--- TASK BRIEF ---
Using the data below, return the stretch from the line that contains "(** Privacy and" through the line that contains "by (change (wrap8", both included, exactly as it stands and nothing beyond it.
________
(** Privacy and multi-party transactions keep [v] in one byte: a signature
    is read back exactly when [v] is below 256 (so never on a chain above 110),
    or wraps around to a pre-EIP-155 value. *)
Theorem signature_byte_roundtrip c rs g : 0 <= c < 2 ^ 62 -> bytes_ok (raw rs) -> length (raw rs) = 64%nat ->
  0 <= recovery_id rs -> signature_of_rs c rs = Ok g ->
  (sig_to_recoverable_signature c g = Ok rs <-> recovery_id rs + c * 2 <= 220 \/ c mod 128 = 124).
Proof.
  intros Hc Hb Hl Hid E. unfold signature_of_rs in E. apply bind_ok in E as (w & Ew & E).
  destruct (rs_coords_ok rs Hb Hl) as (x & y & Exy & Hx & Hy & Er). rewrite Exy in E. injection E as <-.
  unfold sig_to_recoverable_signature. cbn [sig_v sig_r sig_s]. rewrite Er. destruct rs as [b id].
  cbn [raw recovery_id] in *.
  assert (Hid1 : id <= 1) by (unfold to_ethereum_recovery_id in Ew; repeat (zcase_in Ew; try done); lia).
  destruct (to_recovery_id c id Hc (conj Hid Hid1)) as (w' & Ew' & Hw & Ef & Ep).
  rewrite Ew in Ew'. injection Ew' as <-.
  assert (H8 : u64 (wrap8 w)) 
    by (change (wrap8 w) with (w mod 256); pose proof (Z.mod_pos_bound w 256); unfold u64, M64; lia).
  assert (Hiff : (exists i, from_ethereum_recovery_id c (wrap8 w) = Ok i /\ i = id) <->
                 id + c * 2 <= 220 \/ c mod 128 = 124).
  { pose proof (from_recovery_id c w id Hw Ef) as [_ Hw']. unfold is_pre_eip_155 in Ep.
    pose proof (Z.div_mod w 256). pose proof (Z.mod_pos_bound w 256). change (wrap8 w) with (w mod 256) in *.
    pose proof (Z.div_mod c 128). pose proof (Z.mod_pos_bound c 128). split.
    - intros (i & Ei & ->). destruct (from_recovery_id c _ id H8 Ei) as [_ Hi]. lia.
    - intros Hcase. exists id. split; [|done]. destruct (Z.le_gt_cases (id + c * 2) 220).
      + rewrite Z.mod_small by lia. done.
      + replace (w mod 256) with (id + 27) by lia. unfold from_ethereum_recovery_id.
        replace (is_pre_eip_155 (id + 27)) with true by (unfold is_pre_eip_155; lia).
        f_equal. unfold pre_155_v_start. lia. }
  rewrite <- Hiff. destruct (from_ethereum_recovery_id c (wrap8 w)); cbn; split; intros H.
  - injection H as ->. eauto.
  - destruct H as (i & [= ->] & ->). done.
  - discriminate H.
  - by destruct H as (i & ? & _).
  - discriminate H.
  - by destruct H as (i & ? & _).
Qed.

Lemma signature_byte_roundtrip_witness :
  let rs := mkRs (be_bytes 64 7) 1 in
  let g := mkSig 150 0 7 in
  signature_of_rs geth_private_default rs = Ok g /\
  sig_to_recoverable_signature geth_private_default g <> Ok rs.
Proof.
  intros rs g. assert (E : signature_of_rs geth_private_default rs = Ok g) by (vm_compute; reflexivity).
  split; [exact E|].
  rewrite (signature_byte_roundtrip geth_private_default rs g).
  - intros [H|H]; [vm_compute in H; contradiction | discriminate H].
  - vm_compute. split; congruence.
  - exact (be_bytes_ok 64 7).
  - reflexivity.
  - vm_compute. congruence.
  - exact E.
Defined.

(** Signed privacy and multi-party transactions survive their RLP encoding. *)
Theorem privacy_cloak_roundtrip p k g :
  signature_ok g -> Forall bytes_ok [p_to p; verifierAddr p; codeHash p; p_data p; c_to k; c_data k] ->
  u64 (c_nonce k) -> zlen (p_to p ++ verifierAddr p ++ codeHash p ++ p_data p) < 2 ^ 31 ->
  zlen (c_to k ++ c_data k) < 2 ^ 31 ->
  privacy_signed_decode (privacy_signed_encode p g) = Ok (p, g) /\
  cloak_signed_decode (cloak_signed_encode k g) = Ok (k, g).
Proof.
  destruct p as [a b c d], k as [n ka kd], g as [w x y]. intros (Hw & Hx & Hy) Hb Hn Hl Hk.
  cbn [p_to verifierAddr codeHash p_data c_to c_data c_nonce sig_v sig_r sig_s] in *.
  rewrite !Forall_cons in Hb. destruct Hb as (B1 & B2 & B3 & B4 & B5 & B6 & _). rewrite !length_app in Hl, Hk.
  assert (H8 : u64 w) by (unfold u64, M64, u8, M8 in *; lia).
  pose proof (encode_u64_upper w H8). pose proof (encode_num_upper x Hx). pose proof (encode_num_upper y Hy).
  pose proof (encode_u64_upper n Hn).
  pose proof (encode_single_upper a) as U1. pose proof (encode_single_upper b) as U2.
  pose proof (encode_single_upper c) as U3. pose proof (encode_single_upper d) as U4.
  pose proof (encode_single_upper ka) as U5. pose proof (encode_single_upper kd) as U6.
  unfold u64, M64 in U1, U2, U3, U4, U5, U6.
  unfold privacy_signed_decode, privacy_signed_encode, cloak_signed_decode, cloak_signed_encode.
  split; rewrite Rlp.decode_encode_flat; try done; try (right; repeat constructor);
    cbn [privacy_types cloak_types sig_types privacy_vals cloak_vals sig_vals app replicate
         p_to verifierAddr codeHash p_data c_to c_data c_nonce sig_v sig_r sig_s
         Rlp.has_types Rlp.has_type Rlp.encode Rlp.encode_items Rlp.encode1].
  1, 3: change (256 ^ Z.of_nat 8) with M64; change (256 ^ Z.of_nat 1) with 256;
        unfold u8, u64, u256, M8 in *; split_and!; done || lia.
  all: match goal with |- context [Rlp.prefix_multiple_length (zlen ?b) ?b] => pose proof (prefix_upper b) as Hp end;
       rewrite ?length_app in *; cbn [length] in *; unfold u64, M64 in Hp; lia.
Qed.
________
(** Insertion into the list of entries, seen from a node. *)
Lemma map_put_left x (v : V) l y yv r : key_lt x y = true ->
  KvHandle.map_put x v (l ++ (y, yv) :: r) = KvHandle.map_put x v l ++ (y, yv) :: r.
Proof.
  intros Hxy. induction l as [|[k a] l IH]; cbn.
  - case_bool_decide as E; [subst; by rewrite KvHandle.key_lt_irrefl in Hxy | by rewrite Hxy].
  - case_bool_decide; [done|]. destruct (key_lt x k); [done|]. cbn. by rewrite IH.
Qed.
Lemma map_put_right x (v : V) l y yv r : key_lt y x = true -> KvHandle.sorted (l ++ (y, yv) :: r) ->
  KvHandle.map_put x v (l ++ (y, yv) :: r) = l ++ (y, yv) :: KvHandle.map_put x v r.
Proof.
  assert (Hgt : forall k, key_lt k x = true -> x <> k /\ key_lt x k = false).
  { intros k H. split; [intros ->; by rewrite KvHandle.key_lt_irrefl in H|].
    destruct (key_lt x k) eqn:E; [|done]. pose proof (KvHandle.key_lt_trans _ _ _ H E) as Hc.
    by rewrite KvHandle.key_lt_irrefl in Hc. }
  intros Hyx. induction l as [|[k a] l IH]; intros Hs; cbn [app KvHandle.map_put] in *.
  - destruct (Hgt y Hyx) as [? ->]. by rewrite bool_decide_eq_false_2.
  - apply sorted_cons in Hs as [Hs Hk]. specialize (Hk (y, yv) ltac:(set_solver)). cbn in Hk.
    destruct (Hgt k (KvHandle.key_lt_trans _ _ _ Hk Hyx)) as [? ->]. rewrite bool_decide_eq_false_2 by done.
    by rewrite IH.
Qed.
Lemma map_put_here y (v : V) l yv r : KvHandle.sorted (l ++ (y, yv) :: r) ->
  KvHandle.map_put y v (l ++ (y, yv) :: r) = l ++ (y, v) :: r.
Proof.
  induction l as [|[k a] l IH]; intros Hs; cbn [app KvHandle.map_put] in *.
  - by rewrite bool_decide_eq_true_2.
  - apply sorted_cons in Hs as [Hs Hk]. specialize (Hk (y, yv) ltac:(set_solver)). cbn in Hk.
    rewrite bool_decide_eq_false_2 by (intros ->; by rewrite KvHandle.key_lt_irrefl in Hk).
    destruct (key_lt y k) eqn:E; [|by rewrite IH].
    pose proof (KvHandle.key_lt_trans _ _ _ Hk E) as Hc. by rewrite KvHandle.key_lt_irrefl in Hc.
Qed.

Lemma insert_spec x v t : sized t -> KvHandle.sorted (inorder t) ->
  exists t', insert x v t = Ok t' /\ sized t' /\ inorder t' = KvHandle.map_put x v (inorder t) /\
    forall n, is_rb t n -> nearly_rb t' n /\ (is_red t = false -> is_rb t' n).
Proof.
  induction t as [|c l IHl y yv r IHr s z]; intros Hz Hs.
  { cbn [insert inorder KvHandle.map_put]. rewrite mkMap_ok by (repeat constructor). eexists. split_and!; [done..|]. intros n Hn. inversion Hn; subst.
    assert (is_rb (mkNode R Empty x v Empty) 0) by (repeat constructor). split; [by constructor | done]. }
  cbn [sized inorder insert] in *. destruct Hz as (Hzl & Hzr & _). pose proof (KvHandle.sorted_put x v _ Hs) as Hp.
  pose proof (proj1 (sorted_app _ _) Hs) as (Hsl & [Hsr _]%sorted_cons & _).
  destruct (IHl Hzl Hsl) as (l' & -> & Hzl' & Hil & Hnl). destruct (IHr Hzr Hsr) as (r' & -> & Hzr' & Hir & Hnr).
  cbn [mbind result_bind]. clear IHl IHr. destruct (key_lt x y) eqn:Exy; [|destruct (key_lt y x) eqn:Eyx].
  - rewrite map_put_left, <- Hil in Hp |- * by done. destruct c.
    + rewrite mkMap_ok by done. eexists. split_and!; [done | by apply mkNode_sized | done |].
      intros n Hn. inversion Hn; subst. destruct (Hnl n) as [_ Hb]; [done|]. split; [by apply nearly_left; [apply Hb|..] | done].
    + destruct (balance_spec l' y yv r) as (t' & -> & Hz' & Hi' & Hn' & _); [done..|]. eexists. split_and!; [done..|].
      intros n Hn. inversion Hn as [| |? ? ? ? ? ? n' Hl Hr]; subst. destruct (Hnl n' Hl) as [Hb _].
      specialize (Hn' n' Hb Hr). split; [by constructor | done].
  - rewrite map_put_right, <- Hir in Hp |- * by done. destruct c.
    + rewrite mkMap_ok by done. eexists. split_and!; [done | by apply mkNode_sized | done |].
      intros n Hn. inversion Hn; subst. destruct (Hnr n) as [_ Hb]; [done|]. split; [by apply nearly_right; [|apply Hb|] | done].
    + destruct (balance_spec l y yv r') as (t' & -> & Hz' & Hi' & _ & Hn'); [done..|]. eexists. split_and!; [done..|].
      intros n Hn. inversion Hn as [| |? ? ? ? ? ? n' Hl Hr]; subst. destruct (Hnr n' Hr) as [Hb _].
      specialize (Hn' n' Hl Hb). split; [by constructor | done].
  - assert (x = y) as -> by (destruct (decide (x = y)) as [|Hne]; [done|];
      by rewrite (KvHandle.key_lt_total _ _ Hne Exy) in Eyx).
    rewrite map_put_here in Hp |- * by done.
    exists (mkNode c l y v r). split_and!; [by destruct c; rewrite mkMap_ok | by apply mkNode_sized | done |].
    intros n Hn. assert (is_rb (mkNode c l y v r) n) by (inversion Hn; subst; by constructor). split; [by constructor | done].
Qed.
________
--- YOUR RESPONSE ---
(** Privacy and multi-party transactions keep [v] in one byte: a signature
    is read back exactly when [v] is below 256 (so never on a chain above 110),
    or wraps around to a pre-EIP-155 value. *)
Theorem signature_byte_roundtrip c rs g : 0 <= c < 2 ^ 62 -> bytes_ok (raw rs) -> length (raw rs) = 64%nat ->
  0 <= recovery_id rs -> signature_of_rs c rs = Ok g ->
  (sig_to_recoverable_signature c g = Ok rs <-> recovery_id rs + c * 2 <= 220 \/ c mod 128 = 124).
Proof.
  intros Hc Hb Hl Hid E. unfold signature_of_rs in E. apply bind_ok in E as (w & Ew & E).
  destruct (rs_coords_ok rs Hb Hl) as (x & y & Exy & Hx & Hy & Er). rewrite Exy in E. injection E as <-.
  unfold sig_to_recoverable_signature. cbn [sig_v sig_r sig_s]. rewrite Er. destruct rs as [b id].
  cbn [raw recovery_id] in *.
  assert (Hid1 : id <= 1) by (unfold to_ethereum_recovery_id in Ew; repeat (zcase_in Ew; try done); lia).
  destruct (to_recovery_id c id Hc (conj Hid Hid1)) as (w' & Ew' & Hw & Ef & Ep).
  rewrite Ew in Ew'. injection Ew' as <-.
  assert (H8 : u64 (wrap8 w)) 
    by (change (wrap8 w) with (w mod 256); pose proof (Z.mod_pos_bound w 256); unfold u64, M64; lia).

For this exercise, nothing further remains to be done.